The marketing stunt managed to create attention (as good ones are designed to do) from people who really liked the sound of it, to people that were grossed out, to people outraged that Heinz, in an indirect way, seemed to neglect that similar sauces have been incredibly popular all over the world, basically as long as the two main ingredients existed: from fry sauce in the midwestern US, to salsa golf in Argentina, to the supermarket-ready version sold by Goya for years. 

Now, Heinz's Mayochup here, inside our lives. And while my first inclination was that the sauce (obviously) wasn't breaking the condiment wheel (which really should be a game show on the Food Network), I was intrigued -- even if I thought Kayup would have been a better name. 

To me, Heinz ketchup isn't really ketchup. It's a simile of ketchup. A ketchup-adjacent, delicious crimson sugar-sauce. It both subverts and transcends the category of ketchup. It is to tomato-based condiments what the Doritos Locos taco is to Mexican food.

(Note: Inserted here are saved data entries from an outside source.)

Lemma split_ended bc b ends : forall n e0 w, split_bcs w !! bc = Some (mk_split n b e0) -> Forall (fun x => tb_bc x.1 = Some bc) ends ->
  Z.of_nat (length ends) = n -> 0 < n < 2 ^ 31 ->
  mfor ends (fun x => eio_split_endio x.1 x.2) w = Some (tt, after_ends bc n b (kept_error e0 ends) w).
Proof.
  induction ends as [|x ends IH]; intros n e0 w Hs Hall Hlen Hn; [cbn in Hlen; lia|]. apply Forall_cons in Hall as [Hx Hall].
  cbn [length] in Hlen. cbn [mfor]. unfold eio_split_endio at 1. rewrite Hx. rewrite bind_bind. rewrite (bind_run (lift (Some bc)) _ _ bc _ eq_refl).
  rewrite bind_bind, (bind_eval (fun w => split_bcs w !! bc) _ w _ Hs). cbn [sp_error sp_bio sp_holdcount]. mrun.
  assert (Ei : i32 (n - 1) = n - 1).
  { unfold i32. rewrite Z.mod_small; lia. }
  rewrite Ei. set (e1 := if negb (x.2 =? 0) then x.2 else e0). unfold set_split_bcs at 1. cbn [split_bcs set_tt_bios].
  destruct (Z.eqb_spec (n - 1) 0) as [E1|E1]; cbn [when].
  - assert (ends = []) as -> by (apply length_zero_iff_nil; lia). unfold route. mrun. cbn [mfor]. unfold ret, after_ends. cbn. fold e1.
    rewrite delete_insert_eq. replace n with 1 by lia. done.
  - mrun. rewrite (IH (n - 1) e1); [|cbn; by rewrite lookup_insert_eq|done|lia|lia].
    unfold after_ends. cbn. fold e1. rewrite delete_insert_eq. do 2 f_equal. unfold set_split_bcs, set_tt_routed, set_tt_bios. cbn. f_equal. lia.
Qed.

And what I tasted when I first tasted the Mayochup, I put a dollop on the tip of my finger, to which I heard Thrillist Entertainment Director John Sellers whisper "rock bottom" under his breath. But I didn't care, I tasted the same sweet, tangy, artificially familiar slice of white-bread culture that Heinz ketchup always delivered in bottle or in packet. It was a smoother, more interesting ketchup. Balanced out by the creamy blandness of the mayo (which for the record, I cannot stand in it's natural state). 

It doesn't necessarily taste like those aforementioned domestic and international varieties of Kayup, nor does it taste like Micky D's special sauce, or your Aunt blending both in a bowl before a burger heavy BBQ. And it doesn't necessarily taste "better" than any of that. 

More than anything, to me at least, it tastes like this ketchup (always Heinz), cream cheese, French dressing, and chopped onion dip my Mom used to make (and still makes, actually). The taste stays in your mouth for a few seconds, it lingers. It basically moves in and starts buying furniture. The Mayochup tastes like the Amsterdam street frites sauce moved to the States, met a saucy bottle of Heinz, and settled down to have family. 

I put it on fries, I put it on chips -- both ruffled and otherwise -- and I even put it on a hot dog. I have no complaints. In fact, it was hard for me to stop putting it on things. Even my finger. 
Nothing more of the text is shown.